PandaLabs nimmt in seinem Wochenrapport die Würmer Oscarbot.IV, Peerbot.B und Netsad.B unter die Lupe.
Der
Wurm Oscarbot.IV öffnet auf den infizierten Computern verschiedene
Kommunikationsanschlüsse, was den Angreifern ermöglicht von aussen auf
die betroffenen Systeme zuzugreiffen. Gleichzeitig wird der Trojaner
Protestor.A auf dem System hinterlegt, welcher Screenshots festhalten
und Anwenderdaten entwenden kann. Oscarbot.IV verbreitet sich über
America On Line Instant Messenger, indem Nachrichten an alle aktiven
Kontakte gesandt werden. Sobald aktiviert, installiert es sich auf dem
System als Dienstleistung mit dem Namen “Windows Genuine Advantage
Validation Notification“, die vorgibt eine Microsoft Anti-Piraten
Dienstleistung zu sein, und sich bei jedem Aufstarten des Systems
aktiviert.Peerbot.B öffnet eine Hintertür um die Befehle des Angreifers via IRC
empfangen zu können.

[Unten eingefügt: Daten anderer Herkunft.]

Lemma EntryEntity_decodes path tb u e :
  users_wf tb → entries_wf tb → EntryPath_wf path → user_row (ep_pubkey path) tb = Some u →
  entry_at tb u (ep_path path) e →
  EntryEntity_from_row (e, u) = Ok (entry_entity path e).
Proof.
  intros _ (_ & _ & Hwf) [Hp Hpath] (_ & Hk)%user_row_Some (He & _ & Hep).
  rewrite Forall_forall in Hwf. destruct (Hwf e He) as (_ & Hpw & Hh & Hl).
  unfold EntryEntity_from_row. rewrite Hk, (proj2 (PublicKey_parse_forms _)). cbn [map_err mbind result_bind].
  unfold StoragePath_wf in Hpw. cbn in Hpw. unfold StoragePath_new. rewrite Hpw. cbn [map_err mbind result_bind].
  rewrite Hh. cbn. unfold entry_entity. do 2 f_equal.
  - rewrite Hep. rewrite Hpath at 3. f_equal. by destruct (ep_path path).
  - unfold as_u64, I64_MAX in *. by rewrite Z.mod_small by lia.
Qed.

Lemma get_by_path_inv path w r w' :
  users_wf (tables w) → entries_wf (tables w) → EntryPath_wf path →
  EntryRepository_get_by_path path w = (r, w') →
  same_data w w' ∧
  (r = Err SqlIo ∨
   match user_row (ep_pubkey path) (tables w) with
   | Some u =>
       (∃ e, entry_at (tables w) u (ep_path path) e ∧ r = Ok (entry_entity path e)) ∨
       (r = Err RowNotFound ∧ ∀ e, ¬ entry_at (tables w) u (ep_path path) e)
   | None => r = Err RowNotFound
   end).
Proof.
  intros Hu He Hp [Hs Hr]%select_inv. split; [done|]. destruct Hr as [->| ->]; [by left|right].
  destruct (user_row (ep_pubkey path) (tables w)) as [u|] eqn:Eu.
  2: { rewrite entries_of_key_unknown by done. done. }
  destruct (filter _ (entries_of_key _ _)) as [|[e v] rest] eqn:Ef.
  - right. split; [done|]. intros e (Hin & Hus & Hep).
    assert ((e, u) ∈ filter (λ eu : EntryRow * UserRow, e_path eu.1 = as_str (ep_path path))
              (entries_of_key (ep_pubkey path) (tables w))) as Hfil.
    { apply list_elem_of_filter. split; [done|]. by apply (elem_of_entries_of_key _ _ u). }
    rewrite Ef in Hfil. by apply elem_of_nil in Hfil.
  - left. assert ((e, v) ∈ (e, v) :: rest) as Hin by left. rewrite <-Ef in Hin.
    apply list_elem_of_filter in Hin as [Hep Hin]. cbn in Hep.
    apply (elem_of_entries_of_key _ _ u) in Hin as (Hin & Hus & ->); [|done..].
    exists e. split; [done|]. cbn. by eapply EntryEntity_decodes.
Qed.
(* ===== verification/AppState.v ===== *)
(** The state a request handler runs in: the database, the blob store and the
    quota cache of [UserService], which every handler shares, and the small
    monad the handlers are written in. *)

From S2P Require Import Prelude Keys Quota Database Users Finalization.

Section AppState.
Context `{PkarrKeys, JsonStrings, Backend}.

Record App := mk_App {
  app_world : World;
  app_store : BackendState;
  app_cache : list (PublicKey * CachedEntry)
}.

Definition AM (E A : Type) : Type := App → result E A * App.

#[export] Instance am_ret {E} : MRet (AM E) := λ _ a s, (Ok a, s).
#[export] Instance am_bind {E} : MBind (AM E) :=
  λ _ _ k m s, match m s with (Ok a, s') => k a s' | (Err e, s') => (Err e, s') end.

Definition am_throw {E A} (e : E) : AM E A := λ s, (Err e, s).
Definition am_lift {E A} (r : result E A) : AM E A := λ s, (r, s).
Definition am_map_err {E F A} (f : E → F) (m : AM E A) : AM F A :=
  λ s, let '(r, s') := m s in (map_err f r, s').

(** A computation on the database alone, on the store alone, on both. *)
Definition am_db {E A} (m : DB E A) : AM E A :=
  λ s, let '(r, w) := m (app_world s) in (r, mk_App w (app_store s) (app_cache s)).
Definition am_blob {E A} (m : BackendState → result E A * BackendState) : AM E A :=
  λ s, let '(r, b) := m (app_store s) in (r, mk_App (app_world s) b (app_cache s)).
Definition am_fm {E A} (m : FM E A) : AM E A :=
  λ s, let '(r, w, b) := m (app_world s) (app_store s) in (r, mk_App w b (app_cache s)).

(** A computation on the database and the cache. *)
Definition am_cache {E A}
    (m : list (PublicKey * CachedEntry) → World → result E A * list (PublicKey * CachedEntry) * World)
    : AM E A :=
  λ s, let '(r, c, w) := m (app_cache s) (app_world s) in (r, mk_App w (app_store s) c).

End AppState.
(* ===== verification/LockRoutes.v ===== *)
(** WebDAV locking: the [LOCK] and [UNLOCK] handlers and the check every write
    makes ([client_server/routes/tenants/lock.rs]).  The fresh UUID of a new
    lock is an argument. *)

From S2P Require Import Prelude StoragePath Capabilities HttpError Keys Tenant Quota Database Users.
From S2P Require Import Authorization EntryLocks Finalization AppState.

(** * Constants *)

Definition DEFAULT_LOCK_TIMEOUT_SECS : Z := 30.
Definition MAX_LOCK_TIMEOUT_SECS : Z := 60.
Definition WRITE_LOCK_HORIZON_SECS : Z := 30.
Definition KEEPALIVE_INTERVAL : Z := WRITE_LOCK_HORIZON_SECS / 3.
Definition MAX_LOCKINFO_BYTES : Z := 16 * 1024.
Definition LOCK_TOKEN_SCHEME : str := lit "opaquelocktoken:".
Definition ALLOWED_METHODS : str := lit "GET, HEAD, PUT, DELETE, LOCK, UNLOCK".

(** A header map: names in lower case, and [None] for a value that is not
    visible ASCII. *)
Abbreviation HeaderMap := (list (str * option str)).

(** [HeaderMap::get_all]. *)
Definition headers_get_all (hs : HeaderMap) (name : str) : list (option str) :=
  map snd (filter (λ kv, kv.1 = name) hs).

(** * Header parsing *)

(** Every round of the [while let] loop consumes two characters: the length is
    fuel enough. *)
Fixpoint coded_urls_loop (fuel : nat) (rest : str) : list str :=
  match fuel with
  | O => []
  | S fuel =>
      match split_once 60 rest with
      | None => []
      | Some (_, after) =>
          match split_once 62 after with
          | None => []
          | Some (url, rest) => trim url :: coded_urls_loop fuel rest
          end
      end
  end.

Definition coded_urls (value : str) : list str := coded_urls_loop (length value) value.

Definition if_header_tokens (headers : HeaderMap) : list str :=
  omap (λ url, strip_prefix url LOCK_TOKEN_SCHEME)
    (concat (map coded_urls (omap id (headers_get_all headers (lit "if"))))).

Definition lock_token_header (headers : HeaderMap) : option str :=
  v ← headers_get headers (lit "lock-token");
  value ← v;
  let url := default (trim value) (head (coded_urls value)) in
  strip_prefix url LOCK_TOKEN_SCHEME.

Definition timeout_part (part : str) : option Z :=
  if eq_ignore_ascii_case part (lit "infinite") then Some MAX_LOCK_TIMEOUT_SECS
  else s ← strip_prefix part (lit "Second-"); parse_int I64_MIN I64_MAX s.

(** [i64::clamp]. *)
Definition clamp (lo hi n : Z) : Z := Z.max lo (Z.min hi n).

Definition requested_timeout (headers : HeaderMap) : Z :=
  match headers_get headers (lit "timeout") with
  | Some (Some value) =>
      default DEFAULT_LOCK_TIMEOUT_SECS
        (clamp 1 MAX_LOCK_TIMEOUT_SECS <$> find_map timeout_part (map trim (split COMMA value)))
  | _ => DEFAULT_LOCK_TIMEOUT_SECS
  end.

(** * The request body *)

(** The tag's name: up to [/], [>] or whitespace. *)
Fixpoint tag_name (tag : str) : str :=
  match tag with
  | [] => []
  | c :: tag => if (c =? SLASH) || (c =? 62) || is_whitespace c then [] else c :: tag_name tag
  end.

Definition has_element (xml local_name : str) : bool :=
  existsb (λ tag, bool_decide (last (split COLON (tag_name tag)) = Some local_name))
    (drop 1 (split 60 xml)).

Definition is_exclusive_write_lockinfo (body : list Z) : bool :=
  match from_utf8 body with
  | None => false
  | Some xml => has_element xml (lit "exclusive") && has_element xml (lit "write")
                && negb (has_element xml (lit "shared"))
  end.

(** A body: its bytes, or [None] when the stream breaks. *)
Definition Body : Type := option (list Z).

Definition check_lockinfo (lockinfo : Body) : HttpResult () :=
  lockinfo ← match lockinfo with
             | Some bytes => if Z.of_nat (length bytes) <=? MAX_LOCKINFO_BYTES then Ok bytes
                             else Err (HttpError_new_with_message 413 (lit "lockinfo body too large"))
             | None => Err (HttpError_new_with_message 413 (lit "lockinfo body too large"))
             end;
  if negb (bool_decide (lockinfo = [])) && negb (is_exclusive_write_lockinfo lockinfo) then
    Err (HttpError_bad_request (lit "Only exclusive write locks are supported"))
  else Ok ().

(** * Responses *)

Record Response := mk_Response {
  resp_status : Z;
  resp_headers : list (str * str);
  resp_body : str
}.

Peerbot.B ist in der Lage Daten von SQL Servern
oder Mysql Datenbanken auf dem Computer zu entwenden, welche alsdann
via Email gesandt werden. Sobald aktiviert erstellt der Wurm auf dem
System verschiedene Dateien, wie Taskdrv.exe (eine Kopie des Wurms
selber) und ein Archiv genannt Libmysql.dll, welche zu der Mysql
Datenbank gehört. Peerbot.B verbreitet sich via Email oder über P2P
Programme mit gemeinsam möglichem Datenzugriff. Es erstellt zahlreiche
Dateien in der allgemein zugänglichen Ablage von P2P Programmen unter
Namen, die auf bekannte Applikationen und Spiele hinweisen. Andere
Anwender der P2P Programme könnten bei einem Search auf die infizierten
Dateien des ursprünglichen Opfers stossen. Um zu verhindern aufgedeckt
zu werden beendet Peerbot.B eine lange Liste von Arbeitsvorgängen,
hauptsächlich in Verbindung mit Sicherheitsprogrammen, Firewalls oder
sogar anderer Malware. Zudem werden die Host Dateien verändert um
Zugriffe auf Webseiten in Verbindung mit Sicherheitsprodukten zu
vermeiden.
Netsad.B verbreitet sich als Email Anhang von
Nachrichten mit dem Titel “sharing files is the essence of living”. Es
benützt verschiedene P2P Applikationen, einschliesslich Kazaa oder
Emule, und hinterlegt Kopien von sich selber in der allgemein
zugänglichen Ablage damit es von anderen Anwendern heruntergeladen
werden kann. Netsad.B funktioniert ausschliesslich auf Computern mit
Microsoft .NET framework 2.0. Sobald aktiviert erstellt es im Windows
System Folder eine Kopie von sich selber mit dem Namen
winservices.cab.bak.exe, sowie in den anderen Systemlaufwerken eine
ganze Serie von Eigenkopien mit unterschiedlichen Namen (teilweise auf
andere Antivirenprogramme hindeutend). Um unentdeckt zu bleiben beendet
der Wurm Arbeitsvorgänge in Verbindung mit Sicherheitsprogrammen und
macht den Computer somit anfällig für weitere Angriffe.